EXERCISE DESCRIPTION. Search the material for the word "strings" and report each line where it turns up.

SOURCE MATERIAL.
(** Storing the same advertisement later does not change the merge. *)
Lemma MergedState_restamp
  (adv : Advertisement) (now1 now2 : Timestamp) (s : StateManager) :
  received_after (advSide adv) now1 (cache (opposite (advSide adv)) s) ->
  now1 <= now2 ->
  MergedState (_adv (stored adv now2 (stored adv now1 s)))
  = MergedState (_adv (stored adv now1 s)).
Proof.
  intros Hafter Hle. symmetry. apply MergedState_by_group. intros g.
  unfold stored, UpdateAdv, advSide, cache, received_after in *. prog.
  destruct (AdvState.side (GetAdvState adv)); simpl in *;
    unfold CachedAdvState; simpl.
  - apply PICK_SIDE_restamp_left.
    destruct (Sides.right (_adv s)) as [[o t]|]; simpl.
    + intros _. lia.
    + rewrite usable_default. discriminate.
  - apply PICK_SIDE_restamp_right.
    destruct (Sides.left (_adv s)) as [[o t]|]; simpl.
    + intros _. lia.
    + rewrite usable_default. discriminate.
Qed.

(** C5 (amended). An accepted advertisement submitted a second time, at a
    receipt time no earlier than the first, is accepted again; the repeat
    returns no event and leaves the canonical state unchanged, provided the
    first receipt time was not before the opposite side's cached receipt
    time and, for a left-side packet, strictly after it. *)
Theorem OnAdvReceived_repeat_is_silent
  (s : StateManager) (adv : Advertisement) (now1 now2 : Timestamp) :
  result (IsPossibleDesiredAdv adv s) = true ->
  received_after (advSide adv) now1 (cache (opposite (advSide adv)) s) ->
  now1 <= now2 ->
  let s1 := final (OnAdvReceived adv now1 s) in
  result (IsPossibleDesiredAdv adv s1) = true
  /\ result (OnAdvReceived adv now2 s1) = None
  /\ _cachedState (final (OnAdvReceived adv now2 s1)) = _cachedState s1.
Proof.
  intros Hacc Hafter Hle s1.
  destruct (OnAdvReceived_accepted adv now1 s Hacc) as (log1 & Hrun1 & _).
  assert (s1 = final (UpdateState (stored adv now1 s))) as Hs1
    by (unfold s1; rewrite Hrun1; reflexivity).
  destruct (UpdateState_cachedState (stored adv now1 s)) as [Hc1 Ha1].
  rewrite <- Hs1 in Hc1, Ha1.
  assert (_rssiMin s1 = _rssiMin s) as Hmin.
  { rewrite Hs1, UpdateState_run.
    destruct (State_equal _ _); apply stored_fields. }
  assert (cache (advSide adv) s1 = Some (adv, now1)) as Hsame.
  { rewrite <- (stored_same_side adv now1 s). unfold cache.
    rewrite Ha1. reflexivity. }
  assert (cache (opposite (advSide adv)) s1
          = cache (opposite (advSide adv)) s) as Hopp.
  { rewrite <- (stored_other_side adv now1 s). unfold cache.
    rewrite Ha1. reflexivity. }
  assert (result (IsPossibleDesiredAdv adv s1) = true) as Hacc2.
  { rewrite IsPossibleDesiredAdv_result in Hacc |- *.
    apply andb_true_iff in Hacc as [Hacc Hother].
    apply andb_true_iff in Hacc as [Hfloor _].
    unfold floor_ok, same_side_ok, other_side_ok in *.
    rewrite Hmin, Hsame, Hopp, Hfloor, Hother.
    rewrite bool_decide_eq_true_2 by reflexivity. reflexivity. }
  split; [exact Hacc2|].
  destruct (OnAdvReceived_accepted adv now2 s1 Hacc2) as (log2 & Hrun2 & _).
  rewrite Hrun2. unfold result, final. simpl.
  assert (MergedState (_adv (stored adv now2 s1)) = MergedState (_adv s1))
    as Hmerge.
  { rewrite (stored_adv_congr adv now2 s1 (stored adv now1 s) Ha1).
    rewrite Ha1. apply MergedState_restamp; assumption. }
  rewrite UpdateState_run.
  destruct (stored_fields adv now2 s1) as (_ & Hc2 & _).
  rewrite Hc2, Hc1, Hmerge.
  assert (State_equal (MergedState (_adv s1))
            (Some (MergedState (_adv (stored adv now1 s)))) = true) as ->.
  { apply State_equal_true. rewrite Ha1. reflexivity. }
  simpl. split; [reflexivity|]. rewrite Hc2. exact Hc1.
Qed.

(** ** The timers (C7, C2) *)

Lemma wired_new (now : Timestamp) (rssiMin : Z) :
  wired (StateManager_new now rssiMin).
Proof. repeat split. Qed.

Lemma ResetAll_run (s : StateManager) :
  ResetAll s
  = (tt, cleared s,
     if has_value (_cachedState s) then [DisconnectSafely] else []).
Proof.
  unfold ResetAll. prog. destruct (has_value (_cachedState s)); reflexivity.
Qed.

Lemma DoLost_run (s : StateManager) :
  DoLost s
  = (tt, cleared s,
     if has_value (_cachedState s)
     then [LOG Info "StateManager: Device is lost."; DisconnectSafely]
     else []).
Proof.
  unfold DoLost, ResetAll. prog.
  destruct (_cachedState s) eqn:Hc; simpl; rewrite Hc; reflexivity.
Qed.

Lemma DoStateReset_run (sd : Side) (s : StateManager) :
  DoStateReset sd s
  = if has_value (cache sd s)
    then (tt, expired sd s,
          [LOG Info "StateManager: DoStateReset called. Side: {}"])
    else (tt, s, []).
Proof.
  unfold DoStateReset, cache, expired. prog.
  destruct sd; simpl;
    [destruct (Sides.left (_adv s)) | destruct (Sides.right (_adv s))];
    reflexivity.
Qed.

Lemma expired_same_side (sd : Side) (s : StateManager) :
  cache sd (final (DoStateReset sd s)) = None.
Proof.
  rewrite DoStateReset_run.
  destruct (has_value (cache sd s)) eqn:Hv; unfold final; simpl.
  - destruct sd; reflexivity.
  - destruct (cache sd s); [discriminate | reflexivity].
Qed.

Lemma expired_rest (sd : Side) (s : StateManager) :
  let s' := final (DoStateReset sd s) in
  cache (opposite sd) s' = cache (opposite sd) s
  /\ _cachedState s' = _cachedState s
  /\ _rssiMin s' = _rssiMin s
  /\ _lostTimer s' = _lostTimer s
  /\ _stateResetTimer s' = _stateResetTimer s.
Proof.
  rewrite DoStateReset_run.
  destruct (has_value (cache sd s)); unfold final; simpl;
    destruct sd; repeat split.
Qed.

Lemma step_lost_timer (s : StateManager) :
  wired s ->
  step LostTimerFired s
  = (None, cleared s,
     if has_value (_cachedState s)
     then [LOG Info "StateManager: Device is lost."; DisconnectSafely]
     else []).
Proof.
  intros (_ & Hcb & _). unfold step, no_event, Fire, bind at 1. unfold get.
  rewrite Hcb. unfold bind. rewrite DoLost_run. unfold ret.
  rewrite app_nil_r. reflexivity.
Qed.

--

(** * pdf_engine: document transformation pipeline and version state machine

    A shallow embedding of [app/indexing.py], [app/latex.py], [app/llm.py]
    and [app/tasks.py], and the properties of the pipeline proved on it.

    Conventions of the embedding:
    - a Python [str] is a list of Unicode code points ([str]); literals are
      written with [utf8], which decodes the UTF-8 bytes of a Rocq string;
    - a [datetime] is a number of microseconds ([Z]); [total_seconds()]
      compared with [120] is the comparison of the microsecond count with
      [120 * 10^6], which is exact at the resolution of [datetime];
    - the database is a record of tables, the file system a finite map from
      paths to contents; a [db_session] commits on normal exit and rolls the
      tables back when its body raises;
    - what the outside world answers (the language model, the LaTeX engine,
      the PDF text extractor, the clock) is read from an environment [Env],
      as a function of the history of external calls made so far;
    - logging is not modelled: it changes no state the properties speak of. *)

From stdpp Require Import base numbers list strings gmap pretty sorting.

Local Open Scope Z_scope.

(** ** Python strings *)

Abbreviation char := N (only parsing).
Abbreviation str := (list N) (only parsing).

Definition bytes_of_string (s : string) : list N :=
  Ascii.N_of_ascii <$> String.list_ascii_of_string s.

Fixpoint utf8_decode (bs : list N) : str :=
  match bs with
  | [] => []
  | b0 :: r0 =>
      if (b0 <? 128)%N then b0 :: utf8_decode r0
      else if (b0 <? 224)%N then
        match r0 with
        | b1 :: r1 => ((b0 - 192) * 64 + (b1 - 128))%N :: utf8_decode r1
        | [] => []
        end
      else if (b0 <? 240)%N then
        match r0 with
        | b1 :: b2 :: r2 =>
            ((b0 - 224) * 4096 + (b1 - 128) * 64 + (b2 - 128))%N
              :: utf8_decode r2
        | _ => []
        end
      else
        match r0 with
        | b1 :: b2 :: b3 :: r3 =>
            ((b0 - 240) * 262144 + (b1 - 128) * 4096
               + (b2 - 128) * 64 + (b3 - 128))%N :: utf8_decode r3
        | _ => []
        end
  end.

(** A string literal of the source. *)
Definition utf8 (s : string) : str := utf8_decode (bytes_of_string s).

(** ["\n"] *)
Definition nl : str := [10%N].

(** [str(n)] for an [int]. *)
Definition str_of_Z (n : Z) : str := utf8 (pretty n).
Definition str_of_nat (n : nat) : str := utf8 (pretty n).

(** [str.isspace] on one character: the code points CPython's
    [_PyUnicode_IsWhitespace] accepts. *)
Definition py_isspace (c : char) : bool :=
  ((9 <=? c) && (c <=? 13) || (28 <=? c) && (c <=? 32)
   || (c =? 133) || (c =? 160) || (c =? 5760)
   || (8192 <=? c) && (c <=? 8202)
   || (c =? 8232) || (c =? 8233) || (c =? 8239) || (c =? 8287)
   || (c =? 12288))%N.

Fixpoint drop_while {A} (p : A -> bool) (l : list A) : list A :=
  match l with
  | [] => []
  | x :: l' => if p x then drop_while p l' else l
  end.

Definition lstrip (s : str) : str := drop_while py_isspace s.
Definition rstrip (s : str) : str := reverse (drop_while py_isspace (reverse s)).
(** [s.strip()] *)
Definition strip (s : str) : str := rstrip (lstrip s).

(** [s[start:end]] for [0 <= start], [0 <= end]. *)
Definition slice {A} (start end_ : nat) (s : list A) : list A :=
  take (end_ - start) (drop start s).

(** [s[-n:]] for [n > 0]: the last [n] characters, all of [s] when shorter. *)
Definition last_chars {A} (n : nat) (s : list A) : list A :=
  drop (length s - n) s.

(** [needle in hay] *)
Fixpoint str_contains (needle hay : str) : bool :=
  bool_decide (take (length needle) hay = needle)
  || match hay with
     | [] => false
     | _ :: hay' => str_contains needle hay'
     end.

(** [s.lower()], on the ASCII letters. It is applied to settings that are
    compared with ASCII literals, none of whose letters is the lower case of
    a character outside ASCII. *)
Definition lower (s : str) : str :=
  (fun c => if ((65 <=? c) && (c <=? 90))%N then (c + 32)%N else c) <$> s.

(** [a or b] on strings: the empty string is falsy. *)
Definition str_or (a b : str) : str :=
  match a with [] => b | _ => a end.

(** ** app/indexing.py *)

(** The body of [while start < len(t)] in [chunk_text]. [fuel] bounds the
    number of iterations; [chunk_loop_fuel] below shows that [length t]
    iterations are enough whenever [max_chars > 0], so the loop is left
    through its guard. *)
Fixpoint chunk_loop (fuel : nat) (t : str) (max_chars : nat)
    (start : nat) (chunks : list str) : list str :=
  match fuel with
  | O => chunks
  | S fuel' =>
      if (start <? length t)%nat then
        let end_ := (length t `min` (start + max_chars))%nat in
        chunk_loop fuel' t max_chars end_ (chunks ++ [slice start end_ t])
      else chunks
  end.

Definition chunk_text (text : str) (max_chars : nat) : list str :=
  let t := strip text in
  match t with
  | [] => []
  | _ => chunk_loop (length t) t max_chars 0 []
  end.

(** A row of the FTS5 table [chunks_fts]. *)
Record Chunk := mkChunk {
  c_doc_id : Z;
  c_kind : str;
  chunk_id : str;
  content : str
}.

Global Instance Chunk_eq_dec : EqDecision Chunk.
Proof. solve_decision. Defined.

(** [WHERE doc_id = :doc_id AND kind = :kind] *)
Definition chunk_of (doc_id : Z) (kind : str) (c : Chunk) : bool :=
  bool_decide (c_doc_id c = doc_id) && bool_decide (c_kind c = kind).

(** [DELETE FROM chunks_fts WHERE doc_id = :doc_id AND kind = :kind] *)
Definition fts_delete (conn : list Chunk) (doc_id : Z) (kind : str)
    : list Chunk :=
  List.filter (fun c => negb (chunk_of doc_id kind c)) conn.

--

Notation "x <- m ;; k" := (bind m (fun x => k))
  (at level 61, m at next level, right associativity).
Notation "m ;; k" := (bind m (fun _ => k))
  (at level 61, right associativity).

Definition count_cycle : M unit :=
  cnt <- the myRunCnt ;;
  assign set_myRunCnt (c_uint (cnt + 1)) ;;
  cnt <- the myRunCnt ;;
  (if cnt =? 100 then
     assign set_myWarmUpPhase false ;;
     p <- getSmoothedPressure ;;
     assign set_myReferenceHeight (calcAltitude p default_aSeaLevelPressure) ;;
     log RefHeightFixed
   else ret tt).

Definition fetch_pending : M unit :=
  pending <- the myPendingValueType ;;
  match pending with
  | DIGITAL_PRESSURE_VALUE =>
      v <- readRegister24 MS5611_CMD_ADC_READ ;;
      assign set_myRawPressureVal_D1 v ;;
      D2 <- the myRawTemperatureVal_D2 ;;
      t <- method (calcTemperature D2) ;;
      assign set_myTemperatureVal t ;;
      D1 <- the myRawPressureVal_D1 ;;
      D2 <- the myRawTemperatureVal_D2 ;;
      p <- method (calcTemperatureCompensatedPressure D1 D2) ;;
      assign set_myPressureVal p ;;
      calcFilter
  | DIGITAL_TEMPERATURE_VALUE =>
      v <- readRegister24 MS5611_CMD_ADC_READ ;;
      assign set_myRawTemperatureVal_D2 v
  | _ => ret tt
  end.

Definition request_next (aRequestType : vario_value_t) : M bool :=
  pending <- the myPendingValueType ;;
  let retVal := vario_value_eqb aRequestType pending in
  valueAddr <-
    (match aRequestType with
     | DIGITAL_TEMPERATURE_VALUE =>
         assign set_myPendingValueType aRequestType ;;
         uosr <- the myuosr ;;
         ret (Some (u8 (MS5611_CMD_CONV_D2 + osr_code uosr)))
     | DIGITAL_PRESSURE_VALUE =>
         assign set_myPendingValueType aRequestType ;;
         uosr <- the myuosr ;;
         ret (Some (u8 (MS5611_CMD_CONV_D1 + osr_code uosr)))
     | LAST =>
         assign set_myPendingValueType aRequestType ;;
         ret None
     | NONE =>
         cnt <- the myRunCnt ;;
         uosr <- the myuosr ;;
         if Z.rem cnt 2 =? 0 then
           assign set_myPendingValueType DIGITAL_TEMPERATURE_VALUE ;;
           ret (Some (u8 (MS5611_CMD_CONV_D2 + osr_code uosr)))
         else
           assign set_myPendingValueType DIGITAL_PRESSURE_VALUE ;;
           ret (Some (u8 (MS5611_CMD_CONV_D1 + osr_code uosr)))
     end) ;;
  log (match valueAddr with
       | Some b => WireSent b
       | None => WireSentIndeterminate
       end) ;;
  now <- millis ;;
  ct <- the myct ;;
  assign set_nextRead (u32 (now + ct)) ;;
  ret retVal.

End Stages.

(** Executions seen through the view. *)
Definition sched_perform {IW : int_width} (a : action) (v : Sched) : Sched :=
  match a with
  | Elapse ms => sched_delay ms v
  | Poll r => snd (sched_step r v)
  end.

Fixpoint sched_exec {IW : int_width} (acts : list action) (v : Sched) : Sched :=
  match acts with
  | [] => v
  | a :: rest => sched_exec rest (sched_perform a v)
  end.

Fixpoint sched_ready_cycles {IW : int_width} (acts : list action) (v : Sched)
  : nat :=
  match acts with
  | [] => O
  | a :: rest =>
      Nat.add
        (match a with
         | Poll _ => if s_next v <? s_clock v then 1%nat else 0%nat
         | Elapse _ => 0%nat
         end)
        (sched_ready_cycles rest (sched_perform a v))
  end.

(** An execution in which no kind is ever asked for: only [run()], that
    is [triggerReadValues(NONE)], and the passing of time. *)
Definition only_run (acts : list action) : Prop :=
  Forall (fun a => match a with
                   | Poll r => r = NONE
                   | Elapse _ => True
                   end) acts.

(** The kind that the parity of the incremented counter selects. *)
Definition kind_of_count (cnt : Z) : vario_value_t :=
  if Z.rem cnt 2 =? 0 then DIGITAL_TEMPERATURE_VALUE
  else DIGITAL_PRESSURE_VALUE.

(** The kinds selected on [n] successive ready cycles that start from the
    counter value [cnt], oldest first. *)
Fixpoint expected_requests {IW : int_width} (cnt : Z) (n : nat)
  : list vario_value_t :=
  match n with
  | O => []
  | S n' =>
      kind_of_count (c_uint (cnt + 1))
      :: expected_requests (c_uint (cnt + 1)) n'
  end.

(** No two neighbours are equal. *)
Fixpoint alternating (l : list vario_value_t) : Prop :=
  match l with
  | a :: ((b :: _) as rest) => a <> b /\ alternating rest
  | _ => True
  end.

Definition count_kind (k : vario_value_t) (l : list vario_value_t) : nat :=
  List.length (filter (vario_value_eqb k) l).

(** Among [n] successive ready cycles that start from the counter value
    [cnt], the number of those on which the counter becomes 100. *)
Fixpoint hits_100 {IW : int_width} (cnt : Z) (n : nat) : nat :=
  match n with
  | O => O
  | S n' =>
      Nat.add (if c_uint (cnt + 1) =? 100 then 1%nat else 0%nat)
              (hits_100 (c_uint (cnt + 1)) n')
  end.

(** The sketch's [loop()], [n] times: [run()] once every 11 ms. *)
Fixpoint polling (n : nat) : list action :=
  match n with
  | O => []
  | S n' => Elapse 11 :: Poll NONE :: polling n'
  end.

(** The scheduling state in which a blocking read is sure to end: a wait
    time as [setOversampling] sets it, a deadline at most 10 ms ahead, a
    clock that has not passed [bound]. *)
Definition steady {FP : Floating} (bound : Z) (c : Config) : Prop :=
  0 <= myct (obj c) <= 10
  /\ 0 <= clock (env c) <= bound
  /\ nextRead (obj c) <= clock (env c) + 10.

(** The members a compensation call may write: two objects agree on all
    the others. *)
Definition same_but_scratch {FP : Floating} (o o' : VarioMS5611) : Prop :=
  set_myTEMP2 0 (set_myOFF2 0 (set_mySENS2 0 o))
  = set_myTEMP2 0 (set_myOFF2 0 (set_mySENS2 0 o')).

THE COMPLETED TASK.
From stdpp Require Import base numbers list strings gmap pretty sorting.
(** ** Python strings *)
(** [a or b] on strings: the empty string is falsy. *)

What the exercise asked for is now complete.